In order to amplify the voices of those of us who oppose the recent mandate by UnitedHealthCare to cover only Medtronic pumps, DPAC (Diabetes Patient Advocacy Coalition) is asking everyone affected by diabetes to share their story. Follow this link to help DPAC gather “stories to share publicly within the community and, perhaps more importantly, within the healthcare and legislative communities.” Your voice will help prove that #DiabetesAccessMatters and will advocate for #MyPumpChoice and #PatientsOverProfits.
I don’t know whether my experiences will help because my diabetes narrative is that of a “privileged patient” who has always had access to prescribed insulins, meters, pumps, and CGM’s. How do I prove that access and choice have made a difference?
My Story as Submitted to DPAC:
I have had Type 1 diabetes since 1976. When I was diagnosed there was no home blood glucose monitoring and I took 1 injection of insulin per day. My chances for a long healthy life were minimal and complications such as blindness, amputation, and kidney disease were seen as almost inevitable.
Today I am 64 years old. I have gray hair and am stiff from arthritis, but my eyes are fine. My body has bruises and rashes from pump and CGM sites, but I have no numbness in my feet and my kidney function is fine. I rarely have a day without lows requiring glucose tabs, but I have not needed my husband to fetch emergency orange juice since starting the Dexcom G4 in 2012. My lab tests are good and my cardiac function tests are excellent.
So what happened?
Hard work paid off. Lucky genes probably helped. But what is most important is that I had ACCESS.
ACCESS to medical professionals who learned through the Diabetes Control and Complications Trial (DCCT) that controlling blood sugar results in better health for people with Type 1 diabetes.
ACCESS to new and improved insulin products as they were brought to market.
ACCESS to the newest technologies which began with home BG meters in the early 1980’s and expanded to insulin pumps and continuous glucose monitors (CGM) in later years.
ACCESS to education about how to optimally manage my diabetes.
ACCESS to social support through the DOC (Diabetes Online Community).
Along with access, I had CHOICE.
When my internal medicine doctor was unqualified to prescribe a pump, I CHOSE to switch to an endocrinologist.
After experimenting to prove that the blood glucose monitor I was using was unreliable, I CHOSE to switch brands to a meter which provided more consistent results.
When my endocrinologist and I agreed that my diabetes could be better managed with an insulin pump as opposed to injections, I investigated my options and CHOSE the pump that I believed would give me the best results.
When my doctor prescribed a CGM to combat my hypo-unawareness and extreme lows, I CHOSE to give it a try.
After a few years of failure with the CGM brand that I selected, my doctor and I worked together and CHOSE the competing brand.

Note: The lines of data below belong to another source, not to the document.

Lemma grun_comesFrom os id g : grun os !! id = Some g -> comesFrom os id g.
Proof.
  unfold grun. revert id g. induction os as [|o os IH] using rev_ind; intros id g; [done|].
  rewrite foldl_app. simpl. set (gs := foldl gstep ∅ os) in *.
  destruct o as [role d1 d2 cr se n|id' n|id' d r rep n|id' d|id' d|id' d]; simpl;
    try (intros H; by apply comesFrom_snoc, IH).
  - destruct (randomHex d1) as [i|] eqn:E1; [|intros H; by apply comesFrom_snoc, IH].
    destruct (randomHex d2) as [x|] eqn:E2; [|intros H; by apply comesFrom_snoc, IH].
    destruct (decide (i = id)) as [->|Hne].
    + rewrite lookup_insert_eq. intros [= <-]. exists os, d1, d2, se, n, []. simpl. auto.
    + rewrite lookup_insert_ne by done. intros H. by apply comesFrom_snoc, IH.
  - unfold gget. destruct (gs !! id') as [g0|] eqn:E0; [|intros H; by apply comesFrom_snoc, IH].
    destruct (lapsed g0 n); [intros H; by apply comesFrom_snoc, IH|]. simpl.
    destruct (decide (id' = id)) as [->|Hne].
    + rewrite lookup_insert_eq. intros [= <-].
      apply IH in E0 as (os1 & d1 & d2 & seen & now & os2 & -> & H1 & H2 & _).
      exists os1, d1, d2, seen, now, (os2 ++ [OpGet id n]). rewrite <- app_assoc. simpl.
      split_and!; [done..|]. right. apply elem_of_app. right. by left.
    + rewrite lookup_insert_ne by done. intros H. by apply comesFrom_snoc, IH.
Qed.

I am incredibly lucky to have always had good insurance. I have had access and I have had choice. Many years ago my insurance was provided as one of my husband’s work benefits. The cost to us was minimal. Today I pay huge insurance premiums, but I still have access to the medications and durable medical equipment (pump and CGM) that my endocrinologist and I choose.

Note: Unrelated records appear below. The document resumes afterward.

(* ===== verification/WebProxy.v ===== *)
(** Whose request it is: the caller address the login throttle keys on
    (internal/web/proxy.go).  The address parser of package net is a parameter. *)

From S2P Require Import Prelude RefText.

Module Proxy.

(** [net.ParseIP], [net.ParseCIDR], [IP.Equal] and [IPNet.Contains]. *)
Class Net := {
  IP : Type;
  IPNet : Type;
  ParseIP : bytes -> option IP;
  ParseCIDR : bytes -> option IPNet;
  IPEqual : IP -> IP -> bool;
  NetContains : IPNet -> IP -> bool }.

(** What a request says of where it comes from: the peer's address, and the lines
    of the two headers in the order they were sent. *)
Record origin := {
  RemoteAddr : bytes;
  XForwardedFor : list bytes;
  Forwarded : list bytes }.
(** [Header.Get]: the first line's value, or nothing. *)
Definition headerGet (lines : list bytes) : bytes := default [] (head lines).

(** ** Strings *)

(** [strings.Index] and [strings.LastIndex] of one byte. *)
Fixpoint indexByte (s : bytes) (b : byte) : option nat :=
  match s with
  | [] => None
  | x :: s => if decide (x = b) then Some O else S <$> indexByte s b
  end.
Definition lastIndexByte (s : bytes) (b : byte) : option nat :=
  i ← indexByte (reverse s) b; Some (length s - 1 - i)%nat.

Definition contains (s : bytes) (b : byte) : bool := bool_decide (b ∈ s).

(** [net.SplitHostPort]: the host, when the address has one port. *)
Definition SplitHostPort (hostport : bytes) : option bytes :=
  i ← lastIndexByte hostport x3a;
  match hostport with
  | x5b :: _ =>
    end_ ← indexByte hostport x5d;
    if bool_decide (S end_ = i) then
      if contains (drop 1 hostport) x5b || contains (drop (S end_) hostport) x5d then None
      else Some (take (end_ - 1) (drop 1 hostport))
    else None
  | _ =>
    let host := take i hostport in
    if contains host x3a || contains hostport x5b || contains hostport x5d then None else Some host
  end.

(** [strings.Cut] at one byte. *)
Definition cut (s : bytes) (b : byte) : option (bytes * bytes) :=
  i ← indexByte s b; Some (take i s, drop (S i) s).

(** [strings.EqualFold] with an ASCII word whose letters fold only to each other. *)
Definition equalFold (s t : bytes) : bool := bool_decide (map lower s = map lower t).

(** ** Trusted proxies *)

Section proxy.
Context {net : Net}.

Record trustedProxy := { nets : list IPNet; ips : list IP }.

(** [None] is the nil receiver. *)
Definition isTrusted (t : option trustedProxy) (addr : bytes) : bool :=
  match t, ParseIP addr with
  | Some t, Some ip =>
    existsb (fun entry => IPEqual entry ip) (ips t) || existsb (fun n => NetContains n ip) (nets t)
  | _, _ => false
  end.

Fixpoint newTrustedProxy_go (proxies : list bytes) (trusted : trustedProxy) : res trustedProxy :=
  match proxies with
  | [] => Ok trusted
  | entry :: proxies =>
    let entry := TrimSpace entry in
    if bool_decide (entry = []) then newTrustedProxy_go proxies trusted else
    match ParseCIDR entry with
    | Some network => newTrustedProxy_go proxies {| nets := nets trusted ++ [network]; ips := ips trusted |}
    | None =>
      let candidate := match SplitHostPort entry with Some host => host | None => entry end in
      match ParseIP candidate with
      | None => Err (New "trusted proxy %q is neither an IP address nor a CIDR block")
      | Some ip => newTrustedProxy_go proxies {| nets := nets trusted; ips := ips trusted ++ [ip] |}
      end
    end
  end.

Definition newTrustedProxy (proxies : list bytes) : res trustedProxy :=
  newTrustedProxy_go proxies {| nets := []; ips := [] |}.

Definition peerIP (r : origin) : bytes :=
  match SplitHostPort (RemoteAddr r) with Some host => host | None => RemoteAddr r end.

(** The hops from the [i]-th down to the first, given nearest first. *)
Fixpoint forwardedHops (trusted : option trustedProxy) (hops : list bytes) : option bytes :=
  match hops with
  | [] => None
  | hop :: farther =>
    let hop := TrimSpace hop in
    if bool_decide (hop = []) then forwardedHops trusted farther
    else if negb (isTrusted trusted hop) then Some hop
    else match farther with [] => Some hop | _ => forwardedHops trusted farther end
  end.

Definition nodeAddress (value : bytes) : bytes :=
  match ParseIP value with
  | Some _ => value
  | None =>
    let split := match SplitHostPort value with Some host => host | None => value end in
    if HasPrefix value [x5b] then
      match indexByte value x5d with
      | Some end_ => if bool_decide (0 < end_)%nat then take (end_ - 1) (drop 1 value) else split
      | None => split
      end
    else split
  end.

(** A quoted string without its quotes. *)
Definition unquote (value : bytes) : bytes :=
  if (2 <=? blen value) && bool_decide (head value = Some x22) && bool_decide (list.last value = Some x22)
  then take (length value - 2) (drop 1 value) else value.

(** The parameters in order: [None] is not found yet, [Some None] no address. *)
Fixpoint forwardedParams (params : list bytes) : option (option bytes) :=
  match params with
  | [] => None
  | param :: params =>
    match cut (TrimSpace param) x3d with
    | None => forwardedParams params
    | Some (name, value) =>
      if negb (equalFold (TrimSpace name) (str "for")) then forwardedParams params else
      let value := unquote (TrimSpace value) in
      if bool_decide (value = []) then Some None else Some (Some (nodeAddress value))
    end
  end.

Definition forwardedFor (header : bytes) : option bytes :=
  match forwardedParams (concat (map (splitOn x3b) (splitOn x2c header))) with
  | Some client => client
  | None => None
  end.

Definition forwardedClient (r : origin) (trusted : option trustedProxy) : option bytes :=
  let xff := headerGet (XForwardedFor r) in
  let forwarded := headerGet (Forwarded r) in
  if negb (bool_decide (xff = [])) then forwardedHops trusted (reverse (splitOn x2c xff))
  else if negb (bool_decide (forwarded = [])) then forwardedFor forwarded
  else None.

Definition callerIP (trusted : option trustedProxy) (r : origin) : bytes :=
  let peer := peerIP r in
  if negb (isTrusted trusted peer) then peer else
  match forwardedClient r trusted with Some client => client | None => peer end.

(** ** Who a caller can pretend to be *)

(** The hops that the trusted proxies nearest the server appended. *)
Definition vouched (trusted : option trustedProxy) (hop : bytes) : Prop :=
  (x2c ∉ hop) /\ (TrimSpace hop = [] \/ isTrusted trusted (TrimSpace hop) = true).

Lemma forwardedHops_vouched trusted near client far : Forall (vouched trusted) near ->
  TrimSpace client <> [] -> isTrusted trusted (TrimSpace client) = false ->
  forwardedHops trusted (near ++ client :: far) = Some (TrimSpace client).
Proof.
  intros Hnear Hne Hc. induction Hnear as [|hop near [_ Hhop] _ IH]; simpl.
  - rewrite bool_decide_false by done. by rewrite Hc.
  - destruct Hhop as [->|Ht]; [done|]. case_bool_decide; [done|]. rewrite Ht. simpl.
    destruct (near ++ client :: far) eqn:E; [by destruct near|done].
Qed.

(** C20. The address a login counts against is not the caller's to choose.  A
    peer that is no trusted proxy counts as itself, whatever its headers say; and behind
    trusted proxies that append to the header's line the caller is the nearest hop
    that they do not own: whatever was in the line before it, commas included, has no
    effect, and neither has any further line of the header or any other header. *)
Theorem callerIP_not_chosen trusted r client near written line more :
  (isTrusted trusted (peerIP r) = false -> callerIP trusted r = peerIP r) /\
  (isTrusted trusted (peerIP r) = true ->
   let appended := joinWith x2c (client :: reverse near) in
   XForwardedFor r = line :: more ->
   line = appended \/ line = written ++ (x2c :: appended) ->
   (x2c ∉ client) -> TrimSpace client <> [] -> isTrusted trusted (TrimSpace client) = false ->
   Forall (vouched trusted) near ->
   callerIP trusted r = TrimSpace client).
Proof.
  unfold callerIP. split; intros ->; [done|]. simpl negb. cbv iota.
  intros El Hx Hcomma Hne Hc Hnear. unfold forwardedClient. rewrite El. cbn [headerGet head default from_option id].
  assert (Hparts : Forall (fun p => x2c ∉ p) (client :: reverse near)).
  { apply list.Forall_cons. split; [done|]. apply Forall_reverse.
    eapply list.Forall_impl; [exact Hnear|]. by intros ? []. }
  assert (Happ : splitOn x2c (joinWith x2c (client :: reverse near)) = client :: reverse near)
    by (by apply splitOn_joinWith).
  assert (Hsplit : exists far, splitOn x2c line = far ++ client :: reverse near).
  { destruct Hx as [->| ->]; [exists []; by rewrite Happ|].
    exists (splitOn x2c written). by rewrite splitOn_newline_free, Happ. }
  destruct Hsplit as [far Hfar].
  assert (Hnil : line <> []).
  { destruct Hx as [->| ->]; [|by destruct written]. simpl.
    destruct client; [by rewrite (eq_refl : TrimSpace [] = []) in Hne|done]. }
  rewrite bool_decide_false by done. simpl negb. cbv iota.
  rewrite Hfar, reverse_app, reverse_cons, reverse_involutive, <- app_assoc. simpl.
  by rewrite (forwardedHops_vouched trusted near client).
Qed.

End proxy.

(** ** A concrete network *)

(** Addresses are their own text; a block is a prefix of it. *)
#[export] Instance textNet : Net := {|
  IP := bytes;
  IPNet := bytes;
  ParseIP addr := if bool_decide (addr = [] \/ existsb (fun b => negb (isDigit b) && bool_decide (b <> dot)) addr = true)
    then None else Some addr;
  ParseCIDR s := if HasSuffix s (str ".*") then Some (take (length s - 1) s) else None;
  IPEqual a b := bool_decide (a = b);
  NetContains n ip := HasPrefix ip n |}.

Definition proxies : trustedProxy :=
  match newTrustedProxy [str "10.*"; str "127.0.0.1:80"] with
  | Ok t => t
  | Err _ => {| nets := []; ips := [] |}
  end.

(** The client claims to be 1.1.1.1; the outer proxy recorded 9.9.9.9. *)
Definition forged : origin :=
  {| RemoteAddr := str "127.0.0.1:5000";
     XForwardedFor := [str "1.1.1.1, 10.0.0.7, 9.9.9.9, 10.0.0.1"; str "2.2.2.2"];
     Forwarded := [str "for=3.3.3.3"] |}.

Example callerIP_not_chosen_witness : callerIP (Some proxies) forged = str "9.9.9.9".
Proof.
  apply (callerIP_not_chosen (Some proxies) forged (str " 9.9.9.9") [str " 10.0.0.1"]
    (str "1.1.1.1, 10.0.0.7") (str "1.1.1.1, 10.0.0.7, 9.9.9.9, 10.0.0.1") [str "2.2.2.2"]).
  - by vm_compute.
  - reflexivity.
  - right. by vm_compute.
  - by apply (bool_decide_unpack _).
  - by vm_compute.
  - by vm_compute.
  - apply list.Forall_singleton. split; [by apply (bool_decide_unpack _)|right; by vm_compute].
Defined.

Example forwarded_runs :
  callerIP (Some proxies) {| RemoteAddr := str "10.1.2.3:1"; XForwardedFor := [];
    Forwarded := [str "proto=https; For=9.9.9.9, for=8.8.8.8"] |} = str "9.9.9.9" /\
  callerIP (Some proxies) {| RemoteAddr := str "10.1.2.3:1"; XForwardedFor := [str "10.0.0.9, 10.0.0.8"];
    Forwarded := [] |} = str "10.0.0.9" /\
  SplitHostPort (str "[::1]:80") = Some (str "::1") /\ SplitHostPort (str "::1") = None.
Proof. by vm_compute. Qed.

(** Only the first line is read: behind a trusted proxy that adds a line of its own
    instead of appending to the caller's, the caller is who it says it is. *)
Lemma second_line_unread (net : Net) trusted addr line more forwarded :
  line <> [] ->
  callerIP trusted {| RemoteAddr := addr; XForwardedFor := line :: more; Forwarded := forwarded |} =
  callerIP trusted {| RemoteAddr := addr; XForwardedFor := [line]; Forwarded := [] |}.
Proof.
  intros Hl. unfold callerIP, forwardedClient. cbn [XForwardedFor Forwarded headerGet head default from_option id].
  rewrite (bool_decide_eq_false_2 (line = [])) by done. done.
Qed.
Example chosen_by_the_caller :
  callerIP (Some proxies) {| RemoteAddr := str "10.0.0.1:1"; XForwardedFor := [str "1.1.1.1"; str "9.9.9.9"]; Forwarded := [] |} = str "1.1.1.1".
Proof. by vm_compute. Qed.

End Proxy.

An insurance company is in business to make money and does not have a license to practice medicine. Once I pay my premiums, access and choice should be in my hands and those of my medical team. The idea that UnitedHealthCare has the right to change its policies on insulin pumps mid-year and mid-contract is wrong. Big players in the game making deals to reduce competition and limit choice should not be allowed.
How do I prove that ACCESS and CHOICE have made a difference in my life with diabetes?
I look in the mirror.
Sometimes we have to suffer in silence, other times (like this) we get to make lots of noise. It feels good to make noise for this.
I referred your blog to the TUDiabetes web page for the week of May 9, 2016.